*** Begin section ***

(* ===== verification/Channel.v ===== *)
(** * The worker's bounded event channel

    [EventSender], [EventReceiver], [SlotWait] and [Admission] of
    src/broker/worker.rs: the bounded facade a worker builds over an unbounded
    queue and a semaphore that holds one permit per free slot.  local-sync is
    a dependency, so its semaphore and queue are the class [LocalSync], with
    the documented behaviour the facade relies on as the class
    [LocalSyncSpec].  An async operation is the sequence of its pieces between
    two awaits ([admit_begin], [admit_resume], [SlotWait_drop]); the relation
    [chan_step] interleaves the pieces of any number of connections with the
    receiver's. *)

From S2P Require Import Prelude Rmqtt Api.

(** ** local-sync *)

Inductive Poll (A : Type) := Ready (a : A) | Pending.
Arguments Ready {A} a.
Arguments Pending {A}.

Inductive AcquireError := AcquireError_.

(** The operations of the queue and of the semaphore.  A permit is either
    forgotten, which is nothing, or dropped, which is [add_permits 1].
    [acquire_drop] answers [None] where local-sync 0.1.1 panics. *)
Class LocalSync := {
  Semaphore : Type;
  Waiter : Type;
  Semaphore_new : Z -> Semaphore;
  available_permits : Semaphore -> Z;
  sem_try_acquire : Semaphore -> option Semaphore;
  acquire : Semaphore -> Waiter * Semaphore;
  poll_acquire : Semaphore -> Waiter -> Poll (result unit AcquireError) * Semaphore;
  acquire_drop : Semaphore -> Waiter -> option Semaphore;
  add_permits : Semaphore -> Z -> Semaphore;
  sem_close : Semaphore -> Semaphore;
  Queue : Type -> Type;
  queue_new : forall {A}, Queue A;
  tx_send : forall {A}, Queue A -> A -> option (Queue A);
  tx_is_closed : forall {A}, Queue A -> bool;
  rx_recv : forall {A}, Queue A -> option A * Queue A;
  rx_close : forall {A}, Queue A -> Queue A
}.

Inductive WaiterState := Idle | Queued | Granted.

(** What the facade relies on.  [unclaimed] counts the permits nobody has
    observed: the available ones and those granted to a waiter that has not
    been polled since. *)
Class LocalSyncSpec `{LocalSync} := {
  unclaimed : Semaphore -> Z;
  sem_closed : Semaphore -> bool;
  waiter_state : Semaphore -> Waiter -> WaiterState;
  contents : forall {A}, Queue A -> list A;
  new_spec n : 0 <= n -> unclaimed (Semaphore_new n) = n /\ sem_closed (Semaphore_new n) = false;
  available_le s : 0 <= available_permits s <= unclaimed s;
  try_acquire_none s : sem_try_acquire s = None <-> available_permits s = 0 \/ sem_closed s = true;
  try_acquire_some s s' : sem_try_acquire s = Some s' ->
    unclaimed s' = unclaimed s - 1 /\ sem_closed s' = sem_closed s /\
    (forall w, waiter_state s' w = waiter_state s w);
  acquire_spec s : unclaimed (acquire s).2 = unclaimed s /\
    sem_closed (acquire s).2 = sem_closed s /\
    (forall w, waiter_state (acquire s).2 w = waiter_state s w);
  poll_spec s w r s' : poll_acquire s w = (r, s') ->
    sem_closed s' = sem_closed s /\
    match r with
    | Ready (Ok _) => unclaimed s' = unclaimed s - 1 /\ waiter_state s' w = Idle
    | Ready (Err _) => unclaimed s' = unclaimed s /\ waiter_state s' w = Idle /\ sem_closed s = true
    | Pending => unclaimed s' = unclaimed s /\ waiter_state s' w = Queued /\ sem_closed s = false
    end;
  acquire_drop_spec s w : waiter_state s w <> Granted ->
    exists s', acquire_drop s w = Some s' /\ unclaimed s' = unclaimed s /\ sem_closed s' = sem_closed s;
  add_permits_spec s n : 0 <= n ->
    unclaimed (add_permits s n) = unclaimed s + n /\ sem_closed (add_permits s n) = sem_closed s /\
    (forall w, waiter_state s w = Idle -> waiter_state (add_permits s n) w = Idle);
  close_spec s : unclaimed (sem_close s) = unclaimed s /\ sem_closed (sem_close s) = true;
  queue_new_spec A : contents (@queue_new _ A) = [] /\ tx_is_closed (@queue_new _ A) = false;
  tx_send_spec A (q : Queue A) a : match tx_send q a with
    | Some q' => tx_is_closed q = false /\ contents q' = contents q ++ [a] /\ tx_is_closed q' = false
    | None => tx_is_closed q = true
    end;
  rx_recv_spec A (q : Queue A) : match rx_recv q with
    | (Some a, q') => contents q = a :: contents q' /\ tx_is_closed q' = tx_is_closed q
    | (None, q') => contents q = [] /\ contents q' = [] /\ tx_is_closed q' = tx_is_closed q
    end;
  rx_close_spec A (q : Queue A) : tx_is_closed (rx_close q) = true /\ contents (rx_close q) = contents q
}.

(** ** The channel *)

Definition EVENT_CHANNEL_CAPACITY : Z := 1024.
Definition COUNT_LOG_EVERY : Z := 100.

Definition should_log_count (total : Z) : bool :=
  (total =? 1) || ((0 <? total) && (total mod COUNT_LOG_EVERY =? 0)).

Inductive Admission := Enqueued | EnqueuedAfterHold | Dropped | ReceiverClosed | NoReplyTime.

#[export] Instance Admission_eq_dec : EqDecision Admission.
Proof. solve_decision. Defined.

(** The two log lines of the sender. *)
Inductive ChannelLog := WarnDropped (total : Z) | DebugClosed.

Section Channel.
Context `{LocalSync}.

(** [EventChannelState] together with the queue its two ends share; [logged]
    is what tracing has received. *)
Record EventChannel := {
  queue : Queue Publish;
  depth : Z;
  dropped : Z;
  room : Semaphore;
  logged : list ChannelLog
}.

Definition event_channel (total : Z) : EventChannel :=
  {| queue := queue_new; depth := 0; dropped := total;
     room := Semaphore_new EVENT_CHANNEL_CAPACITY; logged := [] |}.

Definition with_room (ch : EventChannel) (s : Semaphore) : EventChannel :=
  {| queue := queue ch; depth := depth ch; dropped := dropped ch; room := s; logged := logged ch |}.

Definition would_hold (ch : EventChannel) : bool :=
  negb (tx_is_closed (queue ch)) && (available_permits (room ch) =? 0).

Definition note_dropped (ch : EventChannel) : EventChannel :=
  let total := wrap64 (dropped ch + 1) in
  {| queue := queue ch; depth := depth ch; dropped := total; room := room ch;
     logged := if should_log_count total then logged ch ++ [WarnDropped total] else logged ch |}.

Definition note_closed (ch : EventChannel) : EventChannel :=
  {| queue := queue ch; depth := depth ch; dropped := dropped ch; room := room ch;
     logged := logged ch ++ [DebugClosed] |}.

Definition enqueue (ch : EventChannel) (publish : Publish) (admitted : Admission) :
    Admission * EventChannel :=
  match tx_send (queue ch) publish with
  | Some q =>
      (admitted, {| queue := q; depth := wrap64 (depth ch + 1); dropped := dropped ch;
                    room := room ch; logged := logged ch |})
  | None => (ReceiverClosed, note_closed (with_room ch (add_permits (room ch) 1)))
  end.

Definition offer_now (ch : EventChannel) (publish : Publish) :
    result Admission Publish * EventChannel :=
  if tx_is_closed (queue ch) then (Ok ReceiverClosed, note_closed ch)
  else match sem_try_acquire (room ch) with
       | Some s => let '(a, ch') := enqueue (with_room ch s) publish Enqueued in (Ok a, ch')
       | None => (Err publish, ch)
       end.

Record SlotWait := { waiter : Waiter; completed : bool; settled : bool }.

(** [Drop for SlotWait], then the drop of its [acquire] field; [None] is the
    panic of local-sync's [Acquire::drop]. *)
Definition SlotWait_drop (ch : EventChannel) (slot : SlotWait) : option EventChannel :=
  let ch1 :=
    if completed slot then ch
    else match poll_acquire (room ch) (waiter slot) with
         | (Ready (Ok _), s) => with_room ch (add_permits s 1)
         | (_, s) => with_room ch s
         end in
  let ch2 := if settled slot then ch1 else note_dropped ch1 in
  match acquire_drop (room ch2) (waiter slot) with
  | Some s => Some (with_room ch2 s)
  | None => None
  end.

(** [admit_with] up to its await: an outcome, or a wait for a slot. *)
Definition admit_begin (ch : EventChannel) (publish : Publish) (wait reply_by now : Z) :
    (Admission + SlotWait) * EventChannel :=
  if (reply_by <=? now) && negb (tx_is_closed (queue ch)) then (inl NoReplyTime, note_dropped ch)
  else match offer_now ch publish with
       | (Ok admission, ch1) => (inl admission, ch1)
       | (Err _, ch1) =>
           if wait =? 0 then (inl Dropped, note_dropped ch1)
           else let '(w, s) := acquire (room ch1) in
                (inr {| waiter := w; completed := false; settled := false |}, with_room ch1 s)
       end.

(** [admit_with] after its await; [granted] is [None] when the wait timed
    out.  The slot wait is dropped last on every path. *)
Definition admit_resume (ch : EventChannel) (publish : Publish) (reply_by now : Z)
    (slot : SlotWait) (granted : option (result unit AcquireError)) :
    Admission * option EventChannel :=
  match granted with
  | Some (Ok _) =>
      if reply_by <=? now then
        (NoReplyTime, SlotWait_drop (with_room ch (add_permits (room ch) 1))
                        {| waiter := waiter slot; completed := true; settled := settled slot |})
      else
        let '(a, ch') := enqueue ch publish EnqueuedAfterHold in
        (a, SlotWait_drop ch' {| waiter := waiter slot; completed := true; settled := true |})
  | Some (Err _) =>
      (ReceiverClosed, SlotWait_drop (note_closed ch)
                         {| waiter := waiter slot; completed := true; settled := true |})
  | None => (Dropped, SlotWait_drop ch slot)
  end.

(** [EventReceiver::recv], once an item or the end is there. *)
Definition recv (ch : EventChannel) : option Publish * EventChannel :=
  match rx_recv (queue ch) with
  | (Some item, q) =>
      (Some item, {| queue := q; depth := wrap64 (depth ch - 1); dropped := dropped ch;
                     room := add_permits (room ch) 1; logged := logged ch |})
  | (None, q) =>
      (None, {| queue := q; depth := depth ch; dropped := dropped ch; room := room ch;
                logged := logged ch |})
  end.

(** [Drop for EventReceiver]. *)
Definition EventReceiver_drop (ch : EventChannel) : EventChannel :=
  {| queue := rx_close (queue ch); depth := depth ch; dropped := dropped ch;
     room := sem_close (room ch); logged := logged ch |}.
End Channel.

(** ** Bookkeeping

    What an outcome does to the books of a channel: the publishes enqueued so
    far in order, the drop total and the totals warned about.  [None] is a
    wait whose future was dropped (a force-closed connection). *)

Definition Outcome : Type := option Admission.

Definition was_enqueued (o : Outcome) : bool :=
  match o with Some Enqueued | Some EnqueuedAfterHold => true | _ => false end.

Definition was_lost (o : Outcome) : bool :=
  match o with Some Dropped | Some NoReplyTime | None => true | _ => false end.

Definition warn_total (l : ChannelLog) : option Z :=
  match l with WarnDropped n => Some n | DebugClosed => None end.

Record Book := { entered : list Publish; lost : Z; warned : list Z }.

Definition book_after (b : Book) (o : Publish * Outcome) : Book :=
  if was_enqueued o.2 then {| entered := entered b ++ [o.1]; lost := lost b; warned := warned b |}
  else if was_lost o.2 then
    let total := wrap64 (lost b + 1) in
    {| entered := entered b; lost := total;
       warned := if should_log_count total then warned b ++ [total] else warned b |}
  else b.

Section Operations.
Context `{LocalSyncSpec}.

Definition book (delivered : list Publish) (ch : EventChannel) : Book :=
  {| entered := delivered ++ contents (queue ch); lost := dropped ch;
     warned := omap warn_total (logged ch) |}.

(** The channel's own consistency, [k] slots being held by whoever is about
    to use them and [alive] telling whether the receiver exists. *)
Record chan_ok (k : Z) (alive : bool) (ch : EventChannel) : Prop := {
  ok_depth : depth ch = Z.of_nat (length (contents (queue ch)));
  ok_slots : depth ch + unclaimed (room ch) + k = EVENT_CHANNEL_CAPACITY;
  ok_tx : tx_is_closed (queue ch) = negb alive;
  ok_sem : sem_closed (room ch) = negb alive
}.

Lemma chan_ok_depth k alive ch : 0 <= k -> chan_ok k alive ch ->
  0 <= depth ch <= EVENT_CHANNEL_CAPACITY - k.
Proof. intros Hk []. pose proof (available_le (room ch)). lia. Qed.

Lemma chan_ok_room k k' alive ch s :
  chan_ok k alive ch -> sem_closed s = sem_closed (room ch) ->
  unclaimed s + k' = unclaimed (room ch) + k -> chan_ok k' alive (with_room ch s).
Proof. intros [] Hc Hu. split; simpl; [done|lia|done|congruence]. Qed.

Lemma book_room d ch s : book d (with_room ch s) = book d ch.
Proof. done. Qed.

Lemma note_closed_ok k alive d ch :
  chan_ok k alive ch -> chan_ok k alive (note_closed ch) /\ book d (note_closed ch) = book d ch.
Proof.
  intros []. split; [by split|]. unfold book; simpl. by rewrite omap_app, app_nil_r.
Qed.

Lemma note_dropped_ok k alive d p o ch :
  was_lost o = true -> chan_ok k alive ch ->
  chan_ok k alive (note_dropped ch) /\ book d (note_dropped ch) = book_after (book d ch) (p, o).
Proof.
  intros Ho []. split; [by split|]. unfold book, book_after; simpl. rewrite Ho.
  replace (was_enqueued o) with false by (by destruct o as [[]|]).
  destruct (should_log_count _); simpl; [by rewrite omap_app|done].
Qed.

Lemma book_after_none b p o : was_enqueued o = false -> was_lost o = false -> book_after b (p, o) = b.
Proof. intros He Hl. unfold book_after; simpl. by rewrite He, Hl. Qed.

*** End section ***

Work request -
From the records above, give again exactly the lines running from the line with "result Admission Publish" to the line with "if reply_by <=? now then", inclusive.

Exercise response -
    result Admission Publish * EventChannel :=
  if tx_is_closed (queue ch) then (Ok ReceiverClosed, note_closed ch)
  else match sem_try_acquire (room ch) with
       | Some s => let '(a, ch') := enqueue (with_room ch s) publish Enqueued in (Ok a, ch')
       | None => (Err publish, ch)
       end.

Record SlotWait := { waiter : Waiter; completed : bool; settled : bool }.

(** [Drop for SlotWait], then the drop of its [acquire] field; [None] is the
    panic of local-sync's [Acquire::drop]. *)
Definition SlotWait_drop (ch : EventChannel) (slot : SlotWait) : option EventChannel :=
  let ch1 :=
    if completed slot then ch
    else match poll_acquire (room ch) (waiter slot) with
         | (Ready (Ok _), s) => with_room ch (add_permits s 1)
         | (_, s) => with_room ch s
         end in
  let ch2 := if settled slot then ch1 else note_dropped ch1 in
  match acquire_drop (room ch2) (waiter slot) with
  | Some s => Some (with_room ch2 s)
  | None => None
  end.

(** [admit_with] up to its await: an outcome, or a wait for a slot. *)
Definition admit_begin (ch : EventChannel) (publish : Publish) (wait reply_by now : Z) :
    (Admission + SlotWait) * EventChannel :=
  if (reply_by <=? now) && negb (tx_is_closed (queue ch)) then (inl NoReplyTime, note_dropped ch)
  else match offer_now ch publish with
       | (Ok admission, ch1) => (inl admission, ch1)
       | (Err _, ch1) =>
           if wait =? 0 then (inl Dropped, note_dropped ch1)
           else let '(w, s) := acquire (room ch1) in
                (inr {| waiter := w; completed := false; settled := false |}, with_room ch1 s)
       end.

(** [admit_with] after its await; [granted] is [None] when the wait timed
    out.  The slot wait is dropped last on every path. *)
Definition admit_resume (ch : EventChannel) (publish : Publish) (reply_by now : Z)
    (slot : SlotWait) (granted : option (result unit AcquireError)) :
    Admission * option EventChannel :=
  match granted with
  | Some (Ok _) =>
      if reply_by <=? now then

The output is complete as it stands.